J.R. reflects on Ernie Ladd
It was with deep sadness that I heard of my friend Ernie Ladd's recent passing, after fighting a losing battle with cancer, first in his colon, then his stomach and bone cancer. Ernie was only 68 years of age.
Ernie played college football at Grambling State University for legendary coach, Eddie Robinson. Ernie and fellow football great, former Kansas City Chief Buck Buchanan, both had intended on only playing basketball at Grambling, but wise Coach Robinson saw two giants of men who told the coach they never got enough to eat in the cafeteria and were thinking about transferring to another school that would feed them better. Coach Robinson made Ernie and Buck a deal, Robinson would give each of them a key to the cafeteria's kitchen so they could go there and eat whenever they were hungry IF they would both come out for the football team. Obviously, the deal was done and history was made, as both Ernie and Buck made it to the top level of professional football with "The Big Cat" going to San Diego and Buchanan being drafted by Kansas City.
I became great friends with Ernie while he was working as Cowboy Bill Watts's booker/matchmaker in the '80s. Watts defied his peers when naming a black man, Ernie "The Big Cat" Ladd, as Watts's right hand man. Ernie taught me so much about wrestling psychology, how to handle talent/athletes, the intricacies of building a black Superstar in that era (JYD), and gave me more info on race relations than I ever thought I would ever know. Ernie was one of my mentors, and a man I respected immensely.
We used to battle, sometimes all night, playing heads up dominoes, as Ernie was reputed to be the "best domino player in the NFL." I brought Ernie to a couple of WWE TV events to talk to the wrestlers, but many of them did not take it seriously because of Ernie's "old school" demeanor and message. It's too bad some of the talents did not respect or listen to Ernie's message because now they will never have the chance to hear it again.
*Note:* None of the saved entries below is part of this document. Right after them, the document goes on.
(** * Verification of the resilient stream decoder of [prolog_agent.stream_patch]

    The development embeds [_patched_receive_messages] (the replacement for
    [SubprocessCLITransport.receive_messages]) and proves the properties of
    the line-buffered JSON decoding, the end-of-stream flush and the exit
    correlation.

    Layout:
    - [PyStr]: the [str] operations the function uses ([in], [split],
      [strip], [lstrip], [startswith], [lower], [join]);
    - [Generator]: the generator, written in a small monad of local variables,
      emitted messages and exceptions, parameterised by [json.loads];
    - [Json]: a reader and writer for JSON documents, an instance of the
      parameter, used to run the decoder on concrete inputs;
    - facts about the [str] operations and about the generator;
    - [Properties]: the properties of the decoder, for any [json.loads];
    - [JsonFacts]: the writer of [Json] read back by its reader;
    - concrete runs.

    The rest of the repository follows the same order: [apply_patch], the
    query extraction of [main.py] ([Agent]) and the Prolog server of
    [prolog_mcp_server.py] ([Prolog]) among the definitions, their
    properties ([MoreProperties], [AgentFacts], [PrologFacts],
    [PrologRuns]) after those of the decoder. *)

From Stdlib Require Import String Ascii List ZArith NArith Lia Bool.
Import ListNotations.

Local Open Scope string_scope.
Local Open Scope bool_scope.

(* ------------------------------------------------------------------ *)
(** ** Python [str] operations

    A [str] is modelled as a [string]; each [ascii] stands for the code point
    of the same number (0 to 255). *)

Module PyStr.

(** The line feed character and the one-character text ["\n"]. *)
Definition LF : ascii := ascii_of_nat 10.
Definition nl : string := String LF "".

(** [s.startswith(p)]. *)
Fixpoint startswith (s p : string) {struct p} : bool :=
  match p with
  | "" => true
  | String c p' =>
      match s with
      | "" => false
      | String d s' => Ascii.eqb d c && startswith s' p'
      end
  end.

(** [needle in hay]. *)
Fixpoint str_in (needle hay : string) : bool :=
  startswith hay needle ||
  match hay with
  | "" => false
  | String _ hay' => str_in needle hay'
  end.

(** [s[n:]]. *)
Fixpoint drop (n : nat) (s : string) : string :=
  match n, s with
  | O, _ => s
  | S _, "" => ""
  | S n', String _ s' => drop n' s'
  end.

(** The text before the first occurrence of [sep] and the text after it;
    [None] when [sep] does not occur. *)
Fixpoint partition (sep s : string) : option (string * string) :=
  if startswith s sep then Some ("", drop (String.length sep) s)
  else match s with
       | "" => None
       | String c s' =>
           match partition sep s' with
           | Some (a, b) => Some (String c a, b)
           | None => None
           end
       end.

(** [s.split(sep, 1)]: at most one split, so one or two pieces. *)
Definition split1 (sep s : string) : list string :=
  match partition sep s with
  | Some (a, b) => [a; b]
  | None => [s]
  end.

(** [c.isspace()] for the code points below 256: TAB to CR, FS to US, the
    space, NEL and the no-break space. *)
Definition isspace (c : ascii) : bool :=
  let n := N_of_ascii c in
  ((9 <=? n) && (n <=? 13) || (28 <=? n) && (n <=? 32) ||
   (n =? 133) || (n =? 160))%N.

(** [s.lstrip()]. *)
Fixpoint lstrip (s : string) : string :=
  match s with
  | "" => ""
  | String c s' => if isspace c then lstrip s' else s
  end.

(** [s.rstrip()]. *)
Fixpoint rstrip (s : string) : string :=
  match s with
  | "" => ""
  | String c s' =>
      match rstrip s' with
      | "" => if isspace c then "" else String c ""
      | r => String c r
      end
  end.

(** [s.strip()]. *)
Definition strip (s : string) : string := rstrip (lstrip s).

(** Truth value of a [str]: non-empty. *)
Definition truthy (s : string) : bool :=
  match s with "" => false | _ => true end.

(** [c.lower()] for the code points below 256: A to Z and the Latin-1
    capitals (all of U+00C0 to U+00DE but the multiplication sign). *)
Definition lower_char (c : ascii) : ascii :=
  let n := N_of_ascii c in
  if ((65 <=? n) && (n <=? 90) ||
      (192 <=? n) && (n <=? 222) && negb (n =? 215))%N
  then ascii_of_N (n + 32) else c.

(** [s.lower()]. *)
Fixpoint lower (s : string) : string :=
  match s with
  | "" => ""
  | String c s' => String (lower_char c) (lower s')
  end.

(** [sep.join(xs)]. *)
Definition join (sep : string) (xs : list string) : string :=
  String.concat sep xs.

End PyStr.
Import PyStr.

(* ------------------------------------------------------------------ *)
(** ** The generator [_patched_receive_messages] *)

(** What a computation ends with: a value or a raised exception. *)
Inductive outcome (E A : Type) : Type :=
| Return (a : A)
| Raise (e : E).
Arguments Return {E A} a.
Arguments Raise {E A} e.

(** The process handle after [wait()]: [returncode] is an [int] or [None]. *)
Record Process : Type := { returncode : option Z }.

(** How an [anyio] receive stream stops: the iteration ends, or the next
    read raises [ClosedResourceError]. *)
Inductive stream_end : Type := EndOfStream | ClosedResource.

(** A receive stream: the items it delivers, then how it stops. *)
Record Stream : Type := { items : list string; stops : stream_end }.

(** The fields of [SubprocessCLITransport] the method reads; an absent
    ([None]) process or stream is falsy, a present one truthy. *)
Record SubprocessCLITransport : Type := {
  _process : option Process;
  _stdout_stream : option Stream;
  _stderr_stream : option Stream
}.

(** The two local variables of the method that are assigned more than once. *)
Record locals : Type := { stderr_lines : list string; buffer : string }.

(** How a loop body ends: falls through or [continue], or [break]. *)
Inductive ctl : Type := Continue | Break.

Section Generator.

(** [json.loads] belongs to the Python library: it is a parameter, with
    the type of decoded documents and of its [JSONDecodeError]. *)
Context {Message JSONDecodeError : Type}.
Variable json_loads : string -> outcome JSONDecodeError Message.

(** The exceptions that occur in the method.  [LoopBudget] is not a Python
    exception: the model raises it when a [while] loop runs longer than
    the bound given for it; [while_lines_returns] shows it never does. *)
Inductive exn : Type :=
| JSONDecodeErrorExn (e : JSONDecodeError)
| ClosedResourceError
| ValueError
| CLIConnectionError (message : string)
| CLIJSONDecodeError (line : string) (original_error : JSONDecodeError)
| ProcessError (message : string) (exit_code : Z) (stderr : string)
| LoopBudget.

(** A piece of the generator body: from the locals to the messages
    yielded, the locals afterwards and the value or exception.  The
    consumer is one that pulls every message (it never closes the
    generator early). *)
Definition Gen (A : Type) : Type :=
  locals -> list Message * locals * outcome exn A.

(** A value, with nothing yielded and the locals as they are. *)
Definition ret {A} (a : A) : Gen A := fun l => ([], l, Return a).

(** [m] and then [f] on its value; an exception out of [m] ends both. *)
Definition bind {A B} (m : Gen A) (f : A -> Gen B) : Gen B :=
  fun l =>
    match m l with
    | (out, l', Return a) =>
        let '(out', l'', r) := f a l' in ((out ++ out')%list, l'', r)
    | (out, l', Raise e) => (out, l', Raise e)
    end.

(** [raise e]. *)
Definition raise {A} (e : exn) : Gen A := fun l => ([], l, Raise e).

(** [yield v]. *)
Definition yield (v : Message) : Gen unit := fun l => ([v], l, Return tt).

(** [try: m except ...: h], where [h e] is [None] when no [except] clause
    matches [e]. *)
Definition try_except {A} (m : Gen A) (h : exn -> option (Gen A)) : Gen A :=
  fun l =>
    match m l with
    | (out, l', Return a) => (out, l', Return a)
    | (out, l', Raise e) =>
        match h e with
        | Some k => let '(out', l'', r) := k l' in ((out ++ out')%list, l'', r)
        | None => (out, l', Raise e)
        end
    end.

(** Reading and assigning the local [buffer]. *)
Definition get_buffer : Gen string := fun l => ([], l, Return (buffer l)).

Definition set_buffer (b : string) : Gen unit :=
  fun l => ([], {| stderr_lines := stderr_lines l; buffer := b |}, Return tt).

(** Reading and assigning the local [stderr_lines]. *)
Definition get_stderr_lines : Gen (list string) :=
  fun l => ([], l, Return (stderr_lines l)).

Definition set_stderr_lines (xs : list string) : Gen unit :=
  fun l => ([], {| stderr_lines := xs; buffer := buffer l |}, Return tt).

Notation "x <- m ;; k" := (bind m (fun x => k))
  (at level 61, m at next level, right associativity).
Notation "m ;; k" := (bind m (fun _ => k))
  (at level 61, right associativity).

(** [json.loads(s)] inside the generator: its failure is raised as
    [json.JSONDecodeError]. *)
Definition loads (s : string) : Gen Message :=
  match json_loads s with
  | Return v => ret v
  | Raise e => raise (JSONDecodeErrorExn e)
  end.

(** [a, b = xs]: unpacking anything but two items raises [ValueError]. *)
Definition unpack2 (xs : list string) : Gen (string * string) :=
  match xs with
  | [a; b] => ret (a, b)
  | _ => raise ValueError
  end.

(** [for x in xs: body(x)], with no [break] in the body. *)
Fixpoint for_each (xs : list string) (body : string -> Gen unit) : Gen unit :=
  match xs with
  | [] => ret tt
  | x :: xs' => body x ;; for_each xs' body
  end.

(** [async for x in stream: body(x)]: the items in order, then the end of
    the iteration or [ClosedResourceError] out of the read. *)
Definition async_for (s : Stream) (body : string -> Gen unit) : Gen unit :=
  for_each (items s) body ;;
  match stops s with
  | EndOfStream => ret tt
  | ClosedResource => raise ClosedResourceError
  end.

(** [while cond: body], cut at [fuel] iterations. *)
Fixpoint while_ (fuel : nat) (cond : Gen bool) (body : Gen ctl) : Gen unit :=
  match fuel with
  | O => raise LoopBudget
  | S fuel' =>
      c <- cond ;;
      if c then
        k <- body ;;
        match k with
        | Continue => while_ fuel' cond body
        | Break => ret tt
        end
      else ret tt
  end.

(** [except anyio.ClosedResourceError: pass]. *)
Definition except_closed_resource (e : exn) : option (Gen unit) :=
  match e with
  | ClosedResourceError => Some (ret tt)
  | _ => None
  end.

(** Lines 56-64, the task that drains stderr. *)
Definition _read_stderr (self : SubprocessCLITransport) : Gen unit :=
  match _stderr_stream self with
  | Some stream =>
      try_except
        (async_for stream (fun line =>
           xs <- get_stderr_lines ;;
           set_stderr_lines (xs ++ [strip line])%list))
        except_closed_resource
  | None => ret tt
  end.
I will miss "Foots," who coined so many phrases including, "I'm six feet nine and my feet cover the ground I walk on." Or, "There's two things in life that I hate, dogs chasing cars and broken down wrestlers chasing me." Ernie actually made much more money wrestling than he did in the early days of the AFL, pre-merger days, who still treated the black players disrespectfully and, as Ernie would say, "like field hands." Ernie was a true man of God and I am sure he is in heaven at this very moment and has perhaps already engaged one of his former teammates or wrestling associates in a game of "bones" (dominoes). God Bless you, Ernie, and thanks for teaching me so much about life, people, and our business. I will miss you until we see each other again.